Published: Dec 3, 2012 04:46:15 PM Updated: May 29, 2013 02:11:32 PM
More than 2,400 athletes with a disability have been given the opportunity to further their sporting careers thanks to the Australian Paralympic Committee’s (APC) national classification program.
Since 2006, the program has facilitated the national classification of more than 2,400 Australian athletes with a disability, allowing them to compete at state and national level competitions.
But perhaps most importantly, more than 800 of the group are currently school-aged children, which the APC hopes will bode well for Australia’s future Games success.
“We recognise that future success at the Paralympic level relies on our capacity to set clear pathways for athletes as they develop from the beginning all the way through to elite,” said APC Chief Executive, Jason Hellwig.

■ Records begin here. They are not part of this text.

(** * The record store of [sqlite_backend.py]

    A shallow embedding of the seven functions of [sqlite_backend.py]
    ([init_db], [check_table_exists], [save_to_sqlite],
    [retrieve_from_sqlite], [delete_from_sqlite], [retrieve_all_data],
    [update_sqlite]) together with the part of [sqlite3] they call.

    Every function of the module has the same shape,
<<
      try:
          conn = sqlite3.connect(DB_PATH)
          ... one statement, maybe a commit ...
      except sqlite3.Error as e:
          print(...); return <default>
      finally:
          conn.close()
>>
    so the embedding is a state-and-exception monad in which a raised
    exception keeps the state reached so far, with one combinator for
    [try/except sqlite3.Error/finally].  The local variable [conn] is a slot
    of the running call's frame: it is unbound until the assignment
    [conn = sqlite3.connect(DB_PATH)] has completed. *)

From Stdlib Require Import String List ZArith Lia Bool Sorted.
From Stdlib Require Import Ascii DecimalString DecimalPos DecimalZ.
Import ListNotations.
Open Scope string_scope.
Open Scope Z_scope.

(** ** The backing file *)

(** One row of [analysis_data]: the tuple [(id, topic, parameters, content)]
    that [SELECT *] yields. *)
Record row := mkRow {
  id : Z;
  topic : string;
  parameters : string;
  content : string
}.

(** A column declaration of a [CREATE TABLE] statement. *)
Record column := mkColumn {
  col_name : string;
  col_type : string;
  col_not_null : bool;
  col_primary_key_autoincrement : bool
}.

(** An entry of [sqlite_master] with [type='table']. *)
Record table_def := mkTable {
  tbl_name : string;
  tbl_columns : list column
}.

(** The database file at [DB_PATH]: the catalogue, the rows of
    [analysis_data] in rowid order (the order of a table scan), and the
    [seq] value that [sqlite_sequence] keeps for [analysis_data]. *)
Record db := mkDb {
  sqlite_master : list table_def;
  analysis_data : list row;
  sqlite_sequence : Z
}.

(** The columns declared by [init_db]. *)
Definition analysis_data_columns : list column :=
  [ mkColumn "id" "INTEGER" false true;
    mkColumn "topic" "TEXT" true false;
    mkColumn "parameters" "TEXT" true false;
    mkColumn "content" "TEXT" true false ].

Definition analysis_data_def : table_def :=
  mkTable "analysis_data" analysis_data_columns.

(** The internal table the engine adds with the first AUTOINCREMENT table. *)
Definition sqlite_sequence_def : table_def :=
  mkTable "sqlite_sequence"
    [ mkColumn "name" "" false false; mkColumn "seq" "" false false ].

(** A database file that has just been created. *)
Definition empty_db : db := mkDb [] [] 0.

(** Largest rowid of the engine (a signed 64-bit integer). *)
Definition max_rowid : Z := 9223372036854775807.

Definition named (n : string) (t : table_def) : bool := String.eqb (tbl_name t) n.

Definition has_table (n : string) (d : db) : bool :=
  existsb (named n) (sqlite_master d).

(** [WHERE topic = ? AND parameters = ?] *)
Definition matches (t p : string) (r : row) : bool :=
  String.eqb (topic r) t && String.eqb (parameters r) p.

Definition no_such_table : string := "no such table: analysis_data".

(** ** The statements of the module, as functions on the database

    A statement either fails with the engine's message or yields its effect.
    Statements that write return the new database and the number of rows
    they changed ([cursor.rowcount]); queries return their result set. *)

(** [CREATE TABLE IF NOT EXISTS analysis_data (...)], on a file whose
    catalogue holds tables only, as every file this module has written does.
    A file in which a view or an index carries the name [analysis_data] is
    outside the model. *)
Definition create_table_if_not_exists (d : db) : string + db :=
  if has_table "analysis_data" d then inr d
  else inr (mkDb (sqlite_master d ++ analysis_data_def ::
                    (if has_table "sqlite_sequence" d then []
                     else [sqlite_sequence_def]))
                 [] 0).

(** [SELECT name FROM sqlite_master WHERE type='table' AND name='analysis_data'] *)
Definition select_table_name (d : db) : string + list string :=
  inr (map tbl_name (filter (named "analysis_data") (sqlite_master d))).

(** The rowid AUTOINCREMENT starts from: the largest rowid the table has
    ever held. *)
Definition largest_rowid (d : db) : Z :=
  fold_right Z.max (sqlite_sequence d) (map id (analysis_data d)).

(** [INSERT INTO analysis_data (topic, parameters, content) VALUES (?, ?, ?)] *)
Definition insert_row (t p c : string) (d : db) : string + db * Z :=
  if negb (has_table "analysis_data" d) then inl no_such_table
  else if max_rowid <=? largest_rowid d then inl "database or disk is full"
  else let i := largest_rowid d + 1 in
       inr (mkDb (sqlite_master d) (analysis_data d ++ [mkRow i t p c]) i, 1).

(** [SELECT content FROM analysis_data WHERE topic = ? AND parameters = ?] *)
Definition select_content (t p : string) (d : db) : string + list string :=
  if negb (has_table "analysis_data" d) then inl no_such_table
  else inr (map content (filter (matches t p) (analysis_data d))).

(** [DELETE FROM analysis_data WHERE topic = ? AND parameters = ?] *)
Definition delete_rows (t p : string) (d : db) : string + db * Z :=
  if negb (has_table "analysis_data" d) then inl no_such_table
  else inr (mkDb (sqlite_master d)
                 (filter (fun r => negb (matches t p r)) (analysis_data d))
                 (sqlite_sequence d),
            Z.of_nat (length (filter (matches t p) (analysis_data d)))).

(** [SELECT * FROM analysis_data] *)
Definition select_all (d : db) : string + list row :=
  if negb (has_table "analysis_data" d) then inl no_such_table
  else inr (analysis_data d).

(** [SET content = ?] on one row. *)
Definition set_content (c : string) (r : row) : row :=
  mkRow (id r) (topic r) (parameters r) c.

(** [UPDATE analysis_data SET content = ? WHERE topic = ? AND parameters = ?] *)
Definition update_rows (c t p : string) (d : db) : string + db * Z :=
  if negb (has_table "analysis_data" d) then inl no_such_table
  else inr (mkDb (sqlite_master d)
                 (map (fun r => if matches t p r then set_content c r else r)
                      (analysis_data d))
                 (sqlite_sequence d),
            Z.of_nat (length (filter (matches t p) (analysis_data d)))).

(** ** Exceptions, connections and the running call *)

(** The two exceptions that can arise in the module: the engine's
    [sqlite3.Error] (with its message), and the interpreter's
    [UnboundLocalError] for a local variable read before it was assigned. *)
Inductive exn :=
| sqlite3_Error (msg : string)
| UnboundLocalError (name : string).

Inductive outcome (A : Type) :=
| Return (a : A)
| Raise (e : exn).
Arguments Return {A} a.
Arguments Raise {A} e.

(** A connection object: the transaction it has open, if any, holds the
    database as the connection sees it until [commit]. *)
Record connection := mkConn { pending : option db }.

(** What a call can observe and change outside its own frame: the committed
    content of the file, the number of connections open, the lines printed. *)
Record world := mkWorld {
  disk : db;
  live : nat;
  stdout : list string
}.

(** The state of a running call: the world and the local variable [conn]
    ([None] while it is unbound). *)
Record state := mkState {
  the_world : world;
  conn : option connection
}.

(** The result set of the last [execute] and its [rowcount]. *)
Record cursor (A : Type) := mkCursor {
  result_set : list A;
  rowcount : Z
}.
Arguments mkCursor {A} _ _.
Arguments result_set {A} _.
Arguments rowcount {A} _.

(** What the engine does wrong during one call: for each kind of engine call,
    the message of the [sqlite3.Error] it raises, or [None] when it works. *)
Record faults := mkFaults {
  connect_error : option string;
  execute_error : option string;
  commit_error : option string;
  fetch_error : option string
}.

Definition no_faults : faults := mkFaults None None None None.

“The theme for today, being International Day for People with a Disability, is ‘removing barriers to create an inclusive and accessible society for all’. We’ve been working with the national federations very closely in order to expand classification opportunities and remove those barriers so that every child with a disability, who wants to pursue sport, has the right access to classification.”
As part of its national classification program, the APC has also focused on increasing the number of people qualified to classify athletes with a disability.
In the past financial year, 10 new classifiers gained certification in seven sports to lift the number of Australian certified classifiers or trainees to176. A further six Australian classifiers earned international certification during the year, including in the newly included Paralympic sports of triathlon, canoeing and snowboarding.
“The more opportunities we can provide to athletes here in Australia to be formally classified, the better,” said Hellwig.
“We want to build the number of people participating in Paralympic sport in Australia by facilitating classification opportunities. The flow on effect from this is powerful. Athletes gain a greater depth of home-grown competition and the Paralympic movement as a whole will consequently grow in Australia. Training classifiers is fundamental to this.”
The APC will now place stronger emphasis on the national federations to deliver greater classification opportunities to their members and streamline the development pathway.